Редько шутки не принял, а строго указал на спящего Политова (Бобрику всегда требовались бесспорные доказательства), на весь этот бедлам вокруг — так и пришлось выразиться, потом, взглянув на часы, добавил только, что командир должен появиться на камбузе с минуты на минуту.
Бобрик, зная за собой умение всегда все достать и к сроку, назначенному начальством, четко исполнить любое порученное ему дело, позволял себе держаться с упрямым достоинством, даже и чувствуя иногда какую-то вину или упущение. Он считал, что если уж у него могут найти беспорядок, то что же тогда говорить о других интендантах, и поэтому всегда обижался на любое замечание, если оно исходило не от Букреева.
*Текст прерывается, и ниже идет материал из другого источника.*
Lemma between_l a b : between a b a.
Proof. unfold between, Rmin, Rmax. destruct (Rle_dec a b); lra. Qed.
Lemma between_r a b : between a b b.
Proof. unfold between, Rmin, Rmax. destruct (Rle_dec a b); lra. Qed.
Lemma between_le a b x : a <= x <= b -> between a b x.
Proof. unfold between, Rmin, Rmax. destruct (Rle_dec a b); lra. Qed.
Lemma between_ge a b x : b <= x <= a -> between a b x.
Proof. unfold between, Rmin, Rmax. destruct (Rle_dec a b); lra. Qed.

Lemma amps_between a b x : amps a -> amps b -> fok x = true -> between (fr a) (fr b) (fr x) -> amps x.
Proof.
  intros [_ Ha] [_ Hb] Hx H. split; [done|]. unfold between, Rmin, Rmax in H. unfold Rabs in *.
  destruct (Rle_dec _ _), (Rcase_abs (fr a)), (Rcase_abs (fr b)), (Rcase_abs (fr x)); lra.
Qed.

Lemma amps_opp x : amps x -> amps (- x)%f32.
Proof. intros [Hx Hb]. split; [by rewrite fopp_ok|]. by rewrite fr_opp, Rabs_Ropp. Qed.

(** A sum below the goal is no less than the value. *)
Lemma step_up value step goal :
  amps value -> amps goal -> a_step step -> (value + step <? goal)%f32 = true ->
  fok (value + step)%f32 = true /\ fr value <= fr (value + step)%f32 <= fr goal.
Proof.
  intros [Hv Bv] [Hg Bg] Hs Hlt. assert (Hs' : fok step = true /\ 0 <= fr step).
  { destruct Hs as [Hn|[->|Hs]]; [| |done]; exfalso.
    - destruct step; try done. by destruct value, goal.
    - destruct value as [| | |[]]; try done; by destruct goal as [| | |[]]. }
  destruct Hs' as [Hso H0]. pose proof (fadd_nearest value step Hv Hso) as Hn. pose proof b2_127.
  assert (Bv' : -1000000 <= fr value <= 1000000) by (revert Bv; unfold Rabs; destruct (Rcase_abs _); lra).
  assert (Hok : fok (value + step)%f32 = true).
  { destruct (value + step)%f32 as [s|s| |s m e]; try done; [|apply Hn]. destruct s.
    - exfalso. cbn [nearest] in Hn. unfold sgn in Hn. lra.
    - by destruct goal as [| | |[]]. }
  split; [done|]. apply fltb_fr in Hlt; [|done..].
  split; [|lra]. apply (nearest_ge (fr value + fr step)); [done|done|done|lra].
Qed.

Lemma step_down value step goal :
  amps value -> amps goal -> a_step step -> (goal <? value - step)%f32 = true ->
  fok (value - step)%f32 = true /\ fr goal <= fr (value - step)%f32 <= fr value.
Proof.
  intros [Hv Bv] [Hg Bg] Hs Hlt. assert (Hs' : fok step = true /\ 0 <= fr step).
  { destruct Hs as [Hn|[->|Hs]]; [| |done]; exfalso.
    - destruct step; try done. by destruct value, goal as [| | |[]].
    - destruct value as [| | |[]]; try done; by destruct goal as [| | |[]]. }
  destruct Hs' as [Hso H0]. pose proof (fsub_nearest value step Hv Hso) as Hn. pose proof b2_127.
  assert (Bv' : -1000000 <= fr value <= 1000000) by (revert Bv; unfold Rabs; destruct (Rcase_abs _); lra).
  assert (Hok : fok (value - step)%f32 = true).
  { destruct (value - step)%f32 as [s|s| |s m e]; try done; [|apply Hn]. destruct s.
    - by destruct goal as [| | |[]].
    - exfalso. cbn [nearest] in Hn. unfold sgn in Hn. lra. }
  split; [done|]. apply fltb_fr in Hlt; [|done..].
  split; [lra|]. apply (nearest_le (fr value - fr step)); [done|done|done|lra].
Qed.

Lemma step_towards_between value goal step :
  amps value -> amps goal -> a_step step ->
  fok (utils_step_towards value goal step) = true /\
  between (fr value) (fr goal) (fr (utils_step_towards value goal step)).
Proof.
  intros Hv Hg Hs. unfold utils_step_towards.
  destruct (value <? goal)%f32 eqn:E1; [|destruct (goal <? value)%f32 eqn:E2].
  - destruct (value + step <? goal)%f32 eqn:E; [|by split; [apply Hg|apply between_r]].
    destruct (step_up value step goal Hv Hg Hs E) as [Hok Hb]. split; [done|by apply between_le].
  - destruct (goal <? value - step)%f32 eqn:E; [|by split; [apply Hg|apply between_r]].
    destruct (step_down value step goal Hv Hg Hs E) as [Hok Hb]. split; [done|by apply between_ge].
  - split; [apply Hv|apply between_l].
Qed.

(** ** The steps of the ramp *)

Lemma nonneg_times x y : fok x = true -> 0 <= fr x -> a_step y -> is_nan y = false -> 0 < fr x -> a_step (x * y)%f32.
Proof.
  intros Hx H0 [Hn|[->|[Hy Hy0]]] Hnn Hp; [congruence| |].
  - destruct x as [| | |[] m e]; try done; [cbn [fr] in Hp; lra| |right; by left].
    exfalso. cbn [fr] in H0. unfold sgn in H0. assert (0 < IZR (Z.pos m)) by (by apply IZR_lt). pose proof (b2_pos e). nra.
  - pose proof (fmul_nearest x y Hx Hy) as Hn. destruct (x * y)%f32 as [s|s| |s m e] eqn:E; try done.
    + right; right. split; [done|cbn [fr]; lra].
    + right; left. f_equal. destruct s; [|done]. exfalso. cbn [nearest] in Hn. unfold sgn in Hn. pose proof b2_127. nra.
    + right; right. split; [apply Hn|]. apply (nearest_nonneg (fr x * fr y)); [done|apply Hn|nra].
Qed.

Lemma nonneg_div x y : fok x = true -> 0 <= fr x -> y = S754_infinity false \/ fok y = true /\ 0 < fr y ->
  a_step (x / y)%f32.
Proof.
  intros Hx H0 [->|[Hy Hy0]].
  - right; right. by destruct x; try done; (split; [done|]); cbn [fdiv SFdiv fr]; lra.
  - pose proof (fdiv_nearest x y Hx Hy ltac:(lra)) as Hn.
    assert (Hq : 0 <= fr x / fr y) by (apply Rmult_le_pos; [lra|]; left; apply Rinv_0_lt_compat; lra).
    destruct (x / y)%f32 as [s|s| |s m e] eqn:E; try done.
    + right; right. split; [done|cbn [fr]; lra].
    + right; left. f_equal. destruct s; [|done]. exfalso. cbn [nearest] in Hn. unfold sgn in Hn. pose proof b2_127. lra.
    + right; right. split; [apply Hn|]. apply (nearest_nonneg (fr x / fr y)); [done|apply Hn|done].
Qed.

(** The current limits and ramp times of the configuration. *)
Record ramp_ok (c : chuk_config) (conf : mc_configuration) : Prop := {
  ramp_max : fok (l_current_max conf) = true;
  ramp_max_range : 0 <= fr (l_current_max conf) <= 1000;
  ramp_min : fok (l_current_min conf) = true;
  ramp_min_range : -1000 <= fr (l_current_min conf) <= 1000;
  ramp_pos : fvalid (chuk_ramp_time_pos c) = true;
  ramp_neg : fvalid (chuk_ramp_time_neg c) = true
}.

Definition the_ramp_step (conf : mc_configuration) (ramp_time : f32) : f32 :=
  ((f_of_int OUTPUT_ITERATION_TIME_MS * (l_current_max conf + fabs (l_current_min conf)))
   / (ramp_time * f_of_int 1000))%f32.

Lemma ramp_step_ok c conf t : ramp_ok c conf -> fvalid t = true -> (flit 1 100 <? t)%f32 = true ->
  a_step (the_ramp_step conf t).
Proof.
  intros [Hx Hxr Hn Hnr _ _] Ht Hlt. pose proof b2_127 as Hbig. pose proof b2_m150 as Hsmall.
  assert (Hrange : fok (l_current_max conf + fabs (l_current_min conf))%f32 = true /\
                   0 <= fr (l_current_max conf + fabs (l_current_min conf))%f32 <= 3000).
  { assert (Hab : fok (fabs (l_current_min conf)) = true /\ 0 <= fr (fabs (l_current_min conf)) <= 1000).
    { rewrite fabs_ok, fr_abs. split; [done|]. split; [apply Rabs_pos|apply Rabs_le; lra]. }
    destruct Hab as [Ha Hab]. pose proof (fadd_nearest _ _ Hx Ha) as Hne.
    destruct (nearest_approx _ _ Hne) as [Hok He]; [rewrite Rabs_right; lra|]. split; [done|]. split.
    - apply (nearest_nonneg _ _ Hne Hok). lra.
    - rewrite (Rabs_right (fr (l_current_max conf) + fr (fabs (l_current_min conf)))), b2_m24 in He by lra. revert He. unfold Rabs. destruct (Rcase_abs _); lra. }
  destruct Hrange as [Hrok Hrr]. set (range := (l_current_max conf + fabs (l_current_min conf))%f32) in *.
  assert (Hnum : fok (f_of_int OUTPUT_ITERATION_TIME_MS * range)%f32 = true /\
                 0 <= fr (f_of_int OUTPUT_ITERATION_TIME_MS * range)%f32).
  { assert (Hone : fok (f_of_int 1) = true /\ fr (f_of_int 1) = 1) by (apply fr_of_int; unfold small; lia).
    destruct Hone as [H1 H1v]. pose proof (fmul_nearest _ _ H1 Hrok) as Hne. rewrite H1v in Hne.
    destruct (nearest_approx _ _ Hne) as [Hok He]; [rewrite Rabs_right; lra|]. split; [done|].
    apply (nearest_nonneg _ _ Hne Hok). lra. }
  unfold the_ramp_step. apply nonneg_div; [apply Hnum|apply Hnum|].
  assert (Hk : fok (f_of_int 1000) = true /\ fr (f_of_int 1000) = 1000) by (apply fr_of_int; unfold small; lia).
  destruct Hk as [Hk Hkv].
  destruct (fvalid_cases t Ht) as [Hto|Hts].
  - apply fltb_fr in Hlt; [|done..].
    assert (Hc : 0.009 < fr (flit 1 100)).
    { rewrite (fr_lit (flit 1 100) 10737418 30) by (by vm_compute). change (2 ^ 30)%Z with 1073741824%Z. lra. }
    pose proof (fmul_nearest t (f_of_int 1000) Hto Hk) as Hne. rewrite Hkv in Hne.
    assert (Hten : fok (f_of_int 9) = true /\ fr (f_of_int 9) = 9) by (apply fr_of_int; unfold small; lia).
    destruct (t * f_of_int 1000)%f32 as [s|s| |s m e] eqn:E; try done.
    + right. split; [done|]. exfalso. destruct Hne as (_ & H & _). specialize (H (f_of_int 9) (proj1 Hten)).
      rewrite (proj2 Hten) in H. cbn [fr] in H. revert H. unfold Rabs. destruct (Rcase_abs _), (Rcase_abs _); lra.
    + left. f_equal. destruct s; [|done]. exfalso. cbn [nearest] in Hne. unfold sgn in Hne. lra.
    + right. assert (Hok : fok (S754_finite s m e) = true) by apply Hne. split; [done|].
      pose proof (nearest_ge _ _ (f_of_int 9) Hne Hok (proj1 Hten)) as H. rewrite (proj2 Hten) in H. lra.
  - left. destruct t as [|[]| |]; done.
Qed.

(** Between the three currents. *)
Definition spanned (a b c x : f32) : Prop :=
  fok x = true /\ Rmin (fr a) (Rmin (fr b) (fr c)) <= fr x <= Rmax (fr a) (Rmax (fr b) (fr c)).

Lemma spanned_via a b c goal x :
  between (fr a) (fr b) (fr goal) -> fok x = true -> between (fr goal) (fr c) (fr x) -> spanned a b c x.
Proof.
  intros H1 Hx H2. split; [done|]. unfold between, Rmin, Rmax in *.
  repeat destruct (Rle_dec _ _); lra.
Qed.
(* ===== verification/AppUart.v ===== *)
(** * AppUart: commands over the serial port (src/applications/app_uartcomm.c)

    The interrupt handler [rxchar] puts received characters into a ring, the
    thread takes them out and gives them to the packet handler 1 of packet.c,
    which calls [process_packet] for a complete packet.  Replies are framed by
    packet.c and copied into a buffer of their own before they are sent. *)
From S2P Require Import Prelude Float32 Buffer Packet McTypes ConfCodec Motor Flash Eeprom Utils.
From S2P Require Import World Transmit McInterface ConfDefault FlashHelper Timeout.
From S2P Require Import ConfGeneral Commands CommCan AppCommon.

Definition SERIAL_RX_BUFFER_SIZE : Z := 1024.
Definition BAUDRATE : Z := 115200.

Record uart_state := mkUart {
  serial_rx_buffer : list Z;
  serial_rx_read_pos : Z;
  serial_rx_write_pos : Z;
  uart_is_running : bool;
  uart_speed : Z;
  (** the event the thread waits for *)
  uart_event : bool;
  (** handler 1 of packet.c *)
  handler : PACKET_STATE_t;
  (** the buffer of [send_packet], and what was handed to the driver *)
  uart_buffer : list Z;
  uart_sent : list (list Z)
}.
#[export] Instance uart_state_eta : Eta uart_state := fun s =>
  mkUart (serial_rx_buffer s) (serial_rx_read_pos s) (serial_rx_write_pos s) (uart_is_running s)
    (uart_speed s) (uart_event s) (handler s) (uart_buffer s) (uart_sent s).

(** The static variables before the start. *)
Definition uart_reset : uart_state :=
  mkUart (replicate 1024 0) 0 0 false BAUDRATE false packet_state0 (replicate 1029 0) [].

(** The two callbacks given to [packet_init]. *)
Definition FUNC_send_packet : Z := 1.
Definition FUNC_process_packet : Z := 2.

(** [packet_init], then the driver and the thread. *)
Definition app_uartcomm_start (s : uart_state) : uart_state :=
  s <| handler := packet_init_h (Some FUNC_send_packet) (Some FUNC_process_packet) (handler s) |>
    <| uart_is_running := true |>.

Definition app_uartcomm_configure (baudrate : Z) (s : uart_state) : uart_state :=
  s <| uart_speed := baudrate |>.

(** The receive interrupt. *)
Definition rxchar (c : Z) : ST uart_state unit := fun s =>
  buffer ← put_ix (serial_rx_write_pos s) (u8 c) (serial_rx_buffer s);
  let i := serial_rx_write_pos s + 1 in
  Some (tt, s <| serial_rx_buffer := buffer |>
              <| serial_rx_write_pos := if i =? SERIAL_RX_BUFFER_SIZE then 0 else i |>
              <| uart_event := true |>).

(** [memcpy(buffer, data, len); uartStartSend(...)] once the line is free. *)
Definition send_packet (data : list Z) (len : Z) : ST uart_state unit := fun s =>
  bs ← mem_read data 0 len;
  buffer ← mem_write 0 bs (uart_buffer s);
  Some (tt, s <| uart_buffer := buffer |> <| uart_sent := uart_sent s ++ [bs] |>).

Fixpoint uart_callbacks (cs : list callback) : ST uart_state unit :=
  match cs with
  | SendCall _ data len :: cs => send_packet data len;; uart_callbacks cs
  | _ :: cs => uart_callbacks cs
  | [] => mret tt
  end.

(** The sending function of commands.c for this port. *)
Definition send_packet_wrapper (data : list Z) (len : Z) : ST uart_state unit := fun s =>
  '(cs, h) ← packet_send_packet_h data len (handler s);
  uart_callbacks cs (s <| handler := h |>).

Section AppUart.
Context {D F : Type} `{Board D} `{Flash F} `{Apps D} `{Sleep D F}.
Context `{Layout mc_configuration} `{Layout app_configuration}.
Abbreviation W := (world D F).
Abbreviation A := (ST (uart_state * W)).
Abbreviation P := (ST (PACKET_STATE_t * W)).

Definition process_packet (data : list Z) (len : Z) : ST W (list Z) :=
  commands_set_send_func SendUart;; commands_process_packet data len.

(** The calls of the packet handler; [data] is its [rx_buffer]. *)
Fixpoint process_callbacks (cs : list callback) : P unit :=
  match cs with
  | ProcessCall _ data len :: cs =>
      mem ← core (process_packet data len);
      own_set (fun h => h <| Packet.rx_buffer := mem |>);;
      process_callbacks cs
  | _ :: cs => process_callbacks cs
  | [] => mret tt
  end.

(** [packet_process_byte(b, PACKET_HANDLER)] *)
Definition uart_byte (b : Z) : P unit := fun '(h, w) =>
  '(cs, h) ← packet_process_byte_h b h;
  process_callbacks cs (h, w).

Definition on_handler (m : P unit) : A unit := fun '(s, w) =>
  '(_, (h, w)) ← m (handler s, w); Some (tt, (s <| handler := h |>, w)).

(** [while (serial_rx_read_pos != serial_rx_write_pos)] *)
Fixpoint uart_drain (fuel : nat) : A unit :=
  match fuel with
  | O => st_fail
  | S fuel =>
      s ← own id;
      if serial_rx_read_pos s =? serial_rx_write_pos s then mret tt else
      b ← core (lift_opt (serial_rx_buffer s !!? serial_rx_read_pos s));
      own_set (fun s => s <| serial_rx_read_pos := serial_rx_read_pos s + 1 |>);;
      on_handler (uart_byte b);;
      own_set (fun s => if serial_rx_read_pos s =? SERIAL_RX_BUFFER_SIZE
                        then s <| serial_rx_read_pos := 0 |> else s);;
      uart_drain fuel
  end.

(** One round of [packet_process_thread]. *)
Definition packet_process_thread_step : A unit :=
  e ← own uart_event;
  own_when e (own_set (fun s => s <| uart_event := false |>);; uart_drain 1024).
End AppUart.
Он и сейчас стал бы доказывать, что грязь на камбузной палубе — разве же это грязь? — это просто вода, а некоторый беспорядок у плиты — так у любой самой чистоплотной хозяйки не бывает чище, когда она готовит обед. Ну а то, что кок вроде бы уснул, — так он, наверно, и не спит, просто глаза прикрыл... Тут Бобрик повысил бы голос, чтобы кок проснулся... Но, во-первых, Политова перевели к ним с другой лодки, и почему это он, Бобрик, должен отвечать за то, как где-то там до него воспитали этого кока: он, Бобрик, не исправительная колония для трудных детей, а во-вторых, — и это сейчас было главное, чем руководствовался мичман Бобрик, — командир действительно мог появиться с минуты на минуту.